- Defense & Security
Japan, China to Create Framework for Export Control Talks; Fear of Tit-for-tat Escalation
17:03 JST, November 15, 2023
Japan and China have agreed to set up a framework to discuss systems and practices for export controls in the two countries, according to sources.
As tensions grow between China on one side and Japan, the United States and Europe on the other over controls on advanced semiconductors, the new framework for working-level talks will be launched to prevent a tit-for-tat escalation of export curbs.
Economy, Trade and Industry Minister Yasutoshi Nishimura, who is visiting the United States for the Asia-Pacific Economic Cooperation Ministerial Meeting, and Chinese Commerce Minister Wang Wentao confirmed the framework would be created when they met on Tuesday afternoon local time.

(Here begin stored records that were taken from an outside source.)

(** * Verification of the SentryOS desktop shell.

    Shallow embeddings of
    - the window manager ([src/components/desktop/WindowManager.tsx]),
    - the chat relay endpoint [POST /api/chat] ([src/app/api/chat/route.ts]),
    - the double-click classifier of the folder view
      ([src/components/desktop/apps/FolderView.tsx]),
    - the taskbar's window buttons ([src/components/desktop/Taskbar.tsx]),
    - the metrics wrapper ([src/lib/metrics.ts]). *)

From Stdlib Require Import String Ascii List ZArith Lia Bool.
Import ListNotations.
Open Scope Z_scope.

(* ------------------------------------------------------------------ *)
(** ** Window manager *)

Module WM.

(** [WindowState] of [types.ts]. The React node [content] is opaque to
    the manager; it is represented by a string. *)
Record WindowState := mkWindow {
  id : string;
  title : string;
  icon : string;
  x : Z;
  y : Z;
  width : Z;
  height : Z;
  minWidth : Z;
  minHeight : Z;
  isMinimized : bool;
  isMaximized : bool;
  isFocused : bool;
  zIndex : Z;
  content : string
}.

(** [Omit<WindowState, 'zIndex' | 'isFocused'>], the argument of
    [openWindow]. *)
Record WindowDesc := mkDesc {
  d_id : string;
  d_title : string;
  d_icon : string;
  d_x : Z;
  d_y : Z;
  d_width : Z;
  d_height : Z;
  d_minWidth : Z;
  d_minHeight : Z;
  d_isMinimized : bool;
  d_isMaximized : bool;
  d_content : string
}.

(** The provider's two pieces of React state: [windows] and [topZIndex]. *)
Record Manager := mkManager {
  windows : list WindowState;
  topZIndex : Z
}.

(** [useState<WindowState[]>([])] and [useState(100)]. *)
Definition initial : Manager := mkManager [] 100.

(** The object spreads used by the operations. *)

(** [{ ...w, isMinimized: false, isFocused: true, zIndex: newZ }] *)
Definition w_restore (newZ : Z) (w : WindowState) : WindowState :=
  mkWindow (id w) (title w) (icon w) (x w) (y w) (width w) (height w)
    (minWidth w) (minHeight w) false (isMaximized w) true newZ (content w).

(** [{ ...w, isFocused: true, zIndex: newZ }] *)
Definition w_focus (newZ : Z) (w : WindowState) : WindowState :=
  mkWindow (id w) (title w) (icon w) (x w) (y w) (width w) (height w)
    (minWidth w) (minHeight w) (isMinimized w) (isMaximized w) true newZ
    (content w).
(** * Booking, payment and availability workflow of the equipment-rental server

    A shallow embedding of the server side of the repository:

    - the shared schema (the [equipment], [bookings] and [reviews] tables),
    - the storage layer ([DatabaseStorage]),
    - the payment helpers ([server/payment.ts]),
    - the HTTP route handlers of [registerRoutes].

    Conventions of the embedding.

    - A JavaScript [Date] is its time value in milliseconds since the epoch,
      as an integer; [None] stands for an Invalid Date.  Time values are not
      clipped to the range of ECMAScript dates, and the quotient of two
      integers is taken exactly.
    - A JavaScript string is held as its UTF-8 encoding; where the code
      counts the UTF-16 code units of a string, so does the model.
    - A table is the list of its rows in insertion order; [serial] columns
      draw their values from a counter kept next to the table.
    - A storage call runs in a state-and-exception monad over the [World];
      what a call has written before it throws stays written, as the server
      uses no transactions.
    - The database checks the values it is given to store.  An [integer]
      column takes a 32-bit integer and a [timestamp] column a time in the
      years 0001 to 9999: a [Date] is sent as the text [toISOString] gives,
      and that text is read by PostgreSQL for these years only.  A primary
      key takes no value twice.  A statement that offends is refused as a
      whole, changes nothing and makes the storage call throw.  Apart from
      that the database is reliable: a query throws only where the code or
      the query builder throws.
    - Three things are taken for granted of what reaches the storage layer:
      the row id of a lookup is a 32-bit integer, a string holds no NUL
      character, and the clock reads a time the database can store.
    - An error raised by the JavaScript runtime itself is thrown with the
      name of its class as message.
    - The cryptographic primitive, the JSON parser and the payment gateway
      are collaborators collected in an [Env].
    - [new Date()] reads the clock once per request: the handler's [now]. *)

From Stdlib Require Import ZArith QArith List String Ascii Bool Lia Sorted Permutation.
Import ListNotations.

#[local] Open Scope string_scope.
#[local] Open Scope list_scope.
#[local] Open Scope Z_scope.

(** ** Dates *)

Definition Date := option Z.

Definition msPerDay : Z := 1000 * 3600 * 24.

(** [d.setUTCHours(0, 0, 0, 0)] on a valid time value. *)
Definition startOfDayUTC (t : Z) : Z := (t / msPerDay) * msPerDay.
(** The operator answers no to the confirmation. *)
Definition env_declined : Env :=
  sample_env ["next"] (inr sample_themes) sample_components ["clsx"]
    (Answered 0%nat) keep keep (Answered false).

(** The operator cancels the confirmation. *)
Definition env_cancel_confirm : Env :=
  sample_env ["react"] (inr sample_themes) sample_components ["clsx"]
    (Answered 0%nat) keep keep Cancelled.

(** The operator cancels the stylesheet question. *)
Definition env_cancel_css : Env :=
  sample_env ["react"] (inr sample_themes) sample_components ["clsx"]
    (Answered 0%nat) Cancelled keep (Answered true).

(** The components alias does not resolve. *)
Definition env_unresolved : Env :=
  sample_env ["react"] (inr sample_themes) (fun _ => EmptyString) ["clsx"]
    (Answered 1%nat) keep keep (Answered true).

(** The operator names the configuration file as the global stylesheet. *)
Definition env_css_is_config : Env :=
  sample_env ["react"] (inr sample_themes) sample_components ["clsx"]
    (Answered 0%nat) (Answered "getatomic.components.json") keep
    (Answered true).

(** The remote service cannot be reached. *)
Definition env_offline : Env :=
  sample_env ["react"] (inl (MkError "fetch failed")) sample_components []
    (Answered 0%nat) keep keep (Answered true).


(** No framework is declared. *)
Definition env_no_framework : Env :=
  sample_env [] (inr sample_themes) sample_components []
    (Answered 0%nat) keep keep (Answered true).

Definition fs_empty_project : FS := <["/proj" := Dir]> ∅.

Definition fs_project : FS :=
  <["/proj/package.json" := File "{}"]> fs_empty_project.

(** A project initialised by an earlier run. *)
Definition fs_configured : FS :=
  <["/proj/getatomic.components.json" := File "{}"]> fs_project.

(** ** Further observations *)

Definition is_check (ev : Event) : bool :=
  match ev with EvCheckPackage _ _ => true | _ => false end.

(** A change of the disk by the pipeline, the request for the init payload
    or a subprocess: everything the command does after the confirmation. *)
Definition is_commitment (ev : Event) : bool :=
  match ev with
  | EvWriteFile _ _ _ | EvMkdir _ _ | EvGetInitData _ _ | EvSpawn _ _ _ _ => true
  | _ => false
  end.

(** The configuration given to [resolveConfigPaths], whatever it answered. *)
Definition assembled_in (tr : list Event) : option ProjectConfig :=
  head (omap (fun ev => match ev with
                        | EvResolveConfigPaths c _ => Some c
                        | _ => None
                        end) tr).

(** Where the stylesheet was written, and the text written there. *)
Definition stylesheet_written (tr : list Event) : option (string * string) :=
  head (omap (fun ev => match ev with
                        | EvWriteFile Stylesheet path text => Some (path, text)
                        | _ => None
                        end) tr).

(** [q] is [p] or one of the directories above it. *)
Definition on_path_to (q p : string) : bool :=
  existsb (String.eqb q) (ancestors (S (String.length p)) p).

Under the planned framework, the bureau chief-level and section chief-level officials in charge of export controls in Japan and China will hold talks. The bureau chief-level officials are expected to meet at least once a year with the aim of making the meeting a regular event. The first meeting is being arranged for the first half of next year.
The United States and European Union have already created similar frameworks with China, according to the sources.
In October last year, the U.S. government introduced controls on exports of advanced semiconductors to China. This year, Japan and the Netherlands also took steps to tighten export controls. In August, China, in apparent retaliation, introduced export controls on gallium and germanium — rare metals that are used to make advanced semiconductors — and is poised to further expand its restrictions.
If Prime Minister Fumio Kishida and Chinese President Xi Jinping meet on the sidelines of the APEC summit, they will likely discuss export controls. The two leaders are expected to welcome the creation of the framework.
“China’s export control practices are opaque in many respects, which is why it’s important to have the chance to seek transparency and fairness,” said a Japanese government official, referring to the planned dialogue framework.